Solo cabía la minicrisis

Joan Tapia

Tras la entronización de Ru-balcaba, lo más lógico es que vayamos a elecciones anticipadas. Y la minicrisis de ayer tiende a confirmarlo. Aunque no es seguro. Porque si PSOE y PNV pactan los presupuestos el adelanto no es forzoso. Porque en la oposición -fíjense en el tono de Artur Mas ayer- nadie quiere coadyuvar a la pronosticada mayoría absoluta del PP. Porque dicen que Rubalcaba está crecido y porque la economía manda, lo que tiene lecturas contrapuestas.

Pero de noviembre a marzo van solo cinco meses y el no candidato Zapatero no podía hacer ya un gran reajuste. Solo le queda acabar la legislatura con coherencia y ayudar a que Rubalcaba inflexione al máximo las encuestas. Por eso la minicrisis. Primero, el no cambio en Interior. El fiscal Antonio Camacho estaba en el cargo -número dos del ministerio y secretario de Estado de Seguridad- desde el primer día. El antiguo dirigente de la Unión Progresista de Fiscales fue nombrado por José Antonio Alonso, primer ministro de Interior de Zapatero que provenía de Jueces para la Democracia. Luego fue confirmado por Ru-balcaba y ha sido clave tanto en la negociación como en la lucha contra ETA. Su gran mérito es ser eficaz sin abrir la boca (pocos españoles le conocían ayer). Se premia así la discreción y se quiere asegurar que las embestidas de la prensa derechista contra Rubalcaba -el llamado chivatazo- tengan la menos agua posible.
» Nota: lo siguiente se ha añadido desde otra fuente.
(** The executor of a provider is that of the last runtime with it. *)
Lemma executors_of_lookup items provider :
  provider ∈ map rc_Provider items →
  ∃ item, item ∈ items ∧ rc_Provider item = provider ∧ executors_of range address items !! provider = Some (executor_of range address item).
Proof.
  unfold executors_of. generalize (∅ : gmap string (Execution → Work)). induction items as [|item items IH] using rev_ind; intros m; [by intros ?%elem_of_nil|].
  rewrite map_app, elem_of_app, foldl_app. simpl. intros Hin.
  destruct (decide (rc_Provider item = provider)) as [<-|Hne].
  - exists item. rewrite lookup_insert_eq. split_and!; [set_solver|done|done].
  - rewrite lookup_insert_ne by done. destruct Hin as [Hin|[->|[]%elem_of_nil]%elem_of_cons]; [|done].
    destruct (IH m Hin) as (i & Hi & Hrest). exists i. split; [set_solver|done].
Qed.

(** A worker that was set up of the file. *)
Record sets_up (cfg : config) (items : list runtimeConfig) (w : Worker) : Prop := {
  up_bindings : ∃ registry order, bound (nc_Bindings cfg) registry ∧ wk_Bindings w = Some (bindings_of registry order) ∧
                  reg_Capabilities (wk_Registration w) = bn_Inventory (bindings_of registry order);
  up_executors : wk_Executors w = Some (λ provider, executors_of range address items !! provider);
  up_runtimes : ∀ runtime, runtime ∈ reg_Runtimes (wk_Registration w) →
                  ∃ versions item now, item ∈ items ∧ runtime = probeRuntime versions item now }.

Lemma probe_all_elem {S} versions items (w w' : World S) runtimes :
  probe_all versions items w = (Ok runtimes, w') →
  ∀ runtime, runtime ∈ runtimes → ∃ item now, item ∈ items ∧ runtime = probeRuntime versions item now.
Proof.
  revert w w' runtimes. induction items as [|item items IH]; intros w w' runtimes; simpl.
  - intros [= <- _] runtime []%elem_of_nil.
  - unfold mbind, M_bind, host. destruct (probe_all versions items _) as [[rest|] w1] eqn:E; [|done].
    intros [= <- _] runtime [->|Hin]%elem_of_cons; [exists item; eexists; split; [by left|done]|].
    destruct (IH _ _ _ E runtime Hin) as (i & now & Hi & ->). exists i, now. by split; [right|].
Qed.

(** What has happened when the process serves: the flags were read and its
    intervals are positive, and it started from its configuration file. *)
Lemma node_main_starts versions Version order lock alive args w0 w1 f cfg items w :
  node_main range address workspaces UserConfigDir versions Version order lock alive args w0 =
    (Ok (Started_node f cfg items w), w1) →
  (∃ operands, Parse node_flags args node_defaults = Ok (f, operands)) ∧ nf_showVersion f = false ∧
  (0 < nf_poll f)%Z ∧ (0 < nf_heartbeat f)%Z ∧ (0 < nf_drainTimeout f)%Z ∧
  ∃ data w0', on_files (os_ReadFile (nf_config f)) w0 = (Ok data, w0') ∧
    start_node range address workspaces UserConfigDir versions Version order lock alive data w0' = (Ok (cfg, items, w), w1).
Proof.
  unfold node_main, mbind, M_bind, lift_res. destruct (Parse node_flags args node_defaults) as [[f' operands]|err]; [|done].
  cbn [fst]. destruct (nf_showVersion f') eqn:Hv; [done|]. destruct (_ || _) eqn:Hi; [done|].
  rewrite !orb_false_iff, !Z.leb_gt in Hi. destruct Hi as [[Hp Hh] Hd].
  destruct (on_files _ w0) as [[data|err] w0'] eqn:Ef; [|done].
  destruct (start_node _ _ _ _ _ _ _ _ _ _ w0') as [[[[cfg' items'] w']|err] w2] eqn:Es; [|done].
  intros [= <- <- <- <- <-]. rewrite Ef. eauto 12.
Qed.

(** The worker of a running node: after the start, and after any number of heartbeats. *)
Inductive running (cfg : config) (items : list runtimeConfig) : Worker → Prop :=
  | running_started versions Version order lock alive args f w0 w1 w :
      node_main range address workspaces UserConfigDir versions Version order lock alive args w0 =
        (Ok (Started_node f cfg items w), w1) →
      running cfg items w
  | running_beat versions w w0 w1 w' :
      running cfg items w → heartbeat versions items w w0 = (Ok w', w1) → running cfg items w'.

Lemma start_sets_up versions Version order lock alive data w0 w1 cfg items w :
  start_node range address workspaces UserConfigDir versions Version order lock alive data w0 = (Ok (cfg, items, w), w1) →
  sets_up cfg items w.
Proof.
  unfold start_node. unfold mbind at 1, M_bind at 1, lift_res at 1. destruct (read_config Version data) as [cfg'|]; [|done].
  unfold mbind at 1, M_bind at 1, lift_res at 1. destruct (register_bindings range NewRegistry _) as [registry|] eqn:Er; [|done].
  cbv zeta. set (items' := map _ _). unfold mbind at 1, M_bind at 1. destruct (probe_all versions items' _) as [[runtimes|] w2] eqn:Ep; [|done].
  unfold mbind, M_bind, lift_res. destruct (outbox_root _ _) as [root|]; [|done].
  destruct (OpenOutbox _ _ _ _) as [[outbox|] w3]; [|done]. destruct (Worker.Register _ _) as [[node|] w4]; [|done].
  destruct (Recover _ _ _) as [[[]|] w5]; [|done]. intros [= <- <- <- _]. constructor; [|done|].
  - exists registry, order. split; [|done]. apply (register_bindings_bound _ [] NewRegistry); [apply map_Forall_empty|done].
  - intros runtime Hin. destruct (probe_all_elem _ _ _ _ _ Ep runtime Hin) as (item & now & ? & ?). by exists versions, item, now.
Qed.
Lemma running_sets_up cfg items w : running cfg items w → sets_up cfg items w.
Proof.
  induction 1 as [versions Version order lock alive args f w0 w1 w Hm|versions w w0 w1 w' _ [(registry & order & Hb & Hw & Hc) He Hr] Hbeat].
  { apply node_main_starts in Hm as (_ & _ & _ & _ & _ & data & w0' & _ & Hs). by eapply start_sets_up. }
  unfold heartbeat in Hbeat. unfold mbind, M_bind, try in Hbeat. destruct (probe_all versions items w0) as [[runtimes|] w2] eqn:Ep; [|done].
  destruct (Worker.Register _ _) as [r w3]. injection Hbeat as <- _. constructor; simpl; [by exists registry, order|done|].
  intros runtime Hin. destruct (probe_all_elem _ _ _ _ _ Ep runtime Hin) as (item & now & ? & ?). by exists versions, item, now.
Qed.

(** C16: a node can run what it offers.  Whenever the control plane finds that a
    request matches what a node registered last that its command line started, the worker of the node
    has an executor for the provider (its run does not fail as unavailable), it
    belongs to a runtime of the file with that provider - the very runtime that
    matched, when no two runtimes share a provider - and every capability the
    request grants has a provider in the node's registry, made from the binding of
    the file with that name and version. *)
Theorem node_runs_what_it_offers (cfg : config) (items : list runtimeConfig) (w : Worker) (node : Node) (request : Request) :
  running cfg items w → node_Registration node = wk_Registration w → nodeMatches node request = true →
  let provider := rr_Provider (req_Runtime request) in
  (∃ executors item versions matched now,
     wk_Executors w = Some executors ∧ executors provider = Some (executor_of range address item) ∧
     item ∈ items ∧ matched ∈ items ∧ rc_Provider item = provider ∧ rc_Provider matched = provider ∧
     runtime_suits (probeRuntime versions matched now) (req_Runtime request) ∧
     (NoDup (map rc_Provider items) → item = matched)) ∧
  (∀ grant, grant ∈ req_Capabilities request → ∃ bindings binding p,
     wk_Bindings w = Some bindings ∧ binding ∈ nc_Bindings cfg ∧
     bc_Name binding = gr_Name grant ∧ bc_Version binding = gr_Version grant ∧ provider_of range binding = Ok p ∧
     ∀ r, cr_Name r = gr_Name grant → cr_Version r = gr_Version grant → bn_Execute bindings r = p r).
Proof.
  intros [(registry & order & Hb & Hw & Hcap) He Hr]%running_sets_up Hn Hm provider.
  apply nodeMatches_suits in Hm as [(runtime & Hin & Hs) _ Hc]. rewrite Hn in Hin, Hc. split.
  - destruct (Hr runtime Hin) as (versions & matched & now & Hmi & ->).
    assert (Hp : rc_Provider matched = provider).
    { destruct Hs as [_ Hp _ _ _]. unfold provider. rewrite <- Hp. unfold probeRuntime, probed.
      destruct (isCodex matched); [destruct (codex_ProbeVersion _ _)|destruct (isTrae matched); [destruct (trae_ProbeVersion _ _)|
        destruct (LookPath _)]]; done. }
    destruct (executors_of_lookup items provider) as (item & Hi & Hip & Hex).
    { rewrite <- Hp. by apply (list_elem_of_fmap_2 rc_Provider). }
    eexists _, item, versions, matched, now. split_and!; [done|exact Hex|done..|].
    intros Hnd. by apply (fmap_NoDup_inj rc_Provider items); [| | |congruence].
  - intros grant Hg. destruct (Hc grant Hg) as (c & Hci & Hcn & Hcv). rewrite Hcap in Hci. simpl in Hci.
    apply list_elem_of_fmap in Hci as (d & -> & Hd). unfold Binding.Inventory in Hd. apply list_elem_of_omap in Hd as (k & _ & Hk).
    destruct (registry !! k) as [e|] eqn:Ek; [|done]. injection Hk as <-. destruct (Hb k e Ek) as (binding & Hbi & Hdesc & -> & Hpr).
    rewrite Hdesc in Hcn, Hcv. simpl in Hcn, Hcv. eexists _, binding, (en_provider e). split_and!; [exact Hw|done..|].
    intros r Hrn Hrv. simpl. unfold Binding.Invoke. by rewrite Hrn, Hrv, <- Hcn, <- Hcv, Ek.
Qed.
End node.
El ascenso del ministro de Fomento, José Blanco, a portavoz tiene más lecturas, pues le convierte de facto -junto a Elena Salgado- en el miembro más relevante del Gobierno. Blanco es un colaborador fijo de Zapatero y el principal artífice de su victoria en el congreso del 2000 frente a José Bono, apoyado entonces por Rubalcaba. Pero desde antes de la victoria del 2004 la alianza Ru-

balcaba-Blanco ha sido clave. Ambos han sido críticos del zapaterismo de los Migueles (Barroso y Sebastián) y juntos abortaron el plan Chacón. Y Blanco no estuvo lejano al golpe de Patxi López pidiendo un congreso extraordinario para evitar las primarias. Blanco es así el tercer pilar del PSOE, lo que parece indicar que el matrimonio de interés Zapatero-Rubalcaba será más sólido que un enlace por amor y que los choques entre Gobierno y candidato serán escasos.
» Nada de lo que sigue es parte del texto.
Lemma assign_all_app {V} (flags : list (Flag V)) a b v :
  assign_all flags (a ++ b) v = res_bind (assign_all flags a v) (assign_all flags b).
Proof.
  revert v. induction a as [|nv a IH]; intros v; [done|]. cbn. destruct (formal flags nv.1); [|done].
  destruct (assign _ nv v); [|done]. apply IH.
Qed.
Lemma bool_value_text b : bool_value (bool_text b) = Ok b.
Proof. by destruct b. Qed.
(** One flag at a time. *)
Section steps.
Context {V : Type} (flags : list (Flag V)) (name : string) (rest : list (string * string)) (v : V).
Lemma assign_string store text :
  formal flags name = Some (string_flag name store) → assign_all flags ((name, text) :: rest) v = assign_all flags rest (store text v).
Proof. intros Hf. cbn [assign_all fst]. by rewrite Hf. Qed.
Lemma assign_bool store b :
  formal flags name = Some (bool_flag name store) → assign_all flags ((name, bool_text b) :: rest) v = assign_all flags rest (store b v).
Proof. intros Hf. cbn [assign_all fst]. rewrite Hf. by destruct b. Qed.
Lemma assign_int store z :
  formal flags name = Some (int_flag name store) → int64 z = true →
  assign_all flags ((name, pretty z) :: rest) v = assign_all flags rest (store z v).
Proof.
  intros Hf Hz. cbn [assign_all fst]. rewrite Hf. unfold assign, set_value. cbn [fl_Switch fl_Set int_flag flag_var fst snd].
  by rewrite int_value_pretty.
Qed.
End steps.
Lemma assign_plain f : int64 (sf_maxAttempts f) = true →
  assign_all submit_flags (plain_assignments f) submit_defaults = Ok (f <| sf_grants := [] |> <| sf_labels := ∅ |>).
Proof.
  intros Hz. unfold plain_assignments.
  repeat first [erewrite assign_bool by reflexivity|erewrite assign_int by (done || reflexivity)|erewrite assign_string by reflexivity].
  by destruct f as [? ? ? ? ? ? ? ? ? ? ? ? ? ? ? ? ? ? [] ? ?].
Qed.
Lemma assign_grants grants v :
  assign_all submit_flags (map (pair "grant") grants) v = Ok (v <| sf_grants := sf_grants v ++ grants |>).
Proof.
  revert v. induction grants as [|g grants IH]; intros v; cbn [map assign_all].
  - rewrite app_nil_r. by destruct v.
  - etransitivity; [exact (IH (v <| sf_grants := sf_grants v ++ [g] |>))|]. destruct v. cbn. by rewrite <- app_assoc.
Qed.
Definition add_label (m : gmap string string) (kv : string * string) : gmap string string := <[kv.1 := kv.2]> m.
Lemma assign_labels kvs v : Forall plain_label kvs →
  assign_all submit_flags (map label_assignment kvs) v = Ok (v <| sf_labels := foldl add_label (sf_labels v) kvs |>).
Proof.
  intros Hk. revert v. induction Hk as [|kv kvs Hkv _ IH]; intros v; cbn [map assign_all]; [by destruct v|].
  assert (Hs : assign (V := submitFlags) (mkFlag "label" false
      (λ s v, res_bind (keyValues_Set s (sf_labels v)) (λ labels, Ok (v <| sf_labels := labels |>))))
      (label_assignment kv) v = Ok (v <| sf_labels := add_label (sf_labels v) kv |>)).
  { unfold assign. cbn [fl_Switch]. unfold set_value. cbn [fl_Set label_assignment fst snd].
    by rewrite keyValues_text. }
  etransitivity; [exact (f_equal (λ r, res_bind r (assign_all submit_flags (map label_assignment kvs))) Hs)|].
  cbn [res_bind]. rewrite IH. by destruct v.
Qed.
Lemma add_labels_all (m : gmap string string) : foldl add_label ∅ (map_to_list m) = m.
Proof.
  assert (Hf : ∀ l, foldl add_label ∅ l = list_to_map (reverse l)).
  { intros l. rewrite <- (reverse_involutive l) at 1. generalize (reverse l). clear l. intros l.
    induction l as [|kv l IH]; [done|]. rewrite reverse_cons, foldl_app, IH. by destruct kv. }
  rewrite Hf. etransitivity; [|apply list_to_map_to_list]. symmetry. apply list_to_map_proper.
  - apply NoDup_fst_map_to_list.
  - by rewrite reverse_Permutation.
Qed.
Lemma submit_formal nv f : nv ∈ submit_assignments f → plain_name nv.1 = true ∧ is_Some (formal submit_flags nv.1).
Proof.
  assert (Hn : nv.1 ∈ map fst (plain_assignments f) ++ ["grant"; "label"] → plain_name nv.1 = true ∧ is_Some (formal submit_flags nv.1)).
  { cbn [map plain_assignments fst app]. generalize nv.1. intros name Hin.
    repeat (apply elem_of_cons in Hin as [->|Hin]; [split; [reflexivity|by eexists]|]). by apply elem_of_nil in Hin. }
  unfold submit_assignments. rewrite !elem_of_app. intros Hin. apply Hn. rewrite elem_of_app.
  destruct Hin as [Hin|[Hin|Hin]].
  - left. apply list_elem_of_fmap. by exists nv.
  - apply list_elem_of_fmap in Hin as (g & -> & _). right. left.
  - apply list_elem_of_fmap in Hin as (kv & -> & _). right. right. left.
Qed.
Claro que ayer lo que primaba era el gran nerviosismo de los mercados. La alarma tiene origen italiano, pero la prima de riesgo española superó el 3% por primera vez desde la entrada en el euro. Por eso cada día está más claro que la política económica de Salgado es fija. Gane Rajoy o gane Rubalcaba. Claro que, como dijo Erkoreka, discutir si son galgos o son podencos tiene más morbo que analizar las tareas pendientes -gobierne quien gobierne- para que España no acabe como Grecia o Portugal.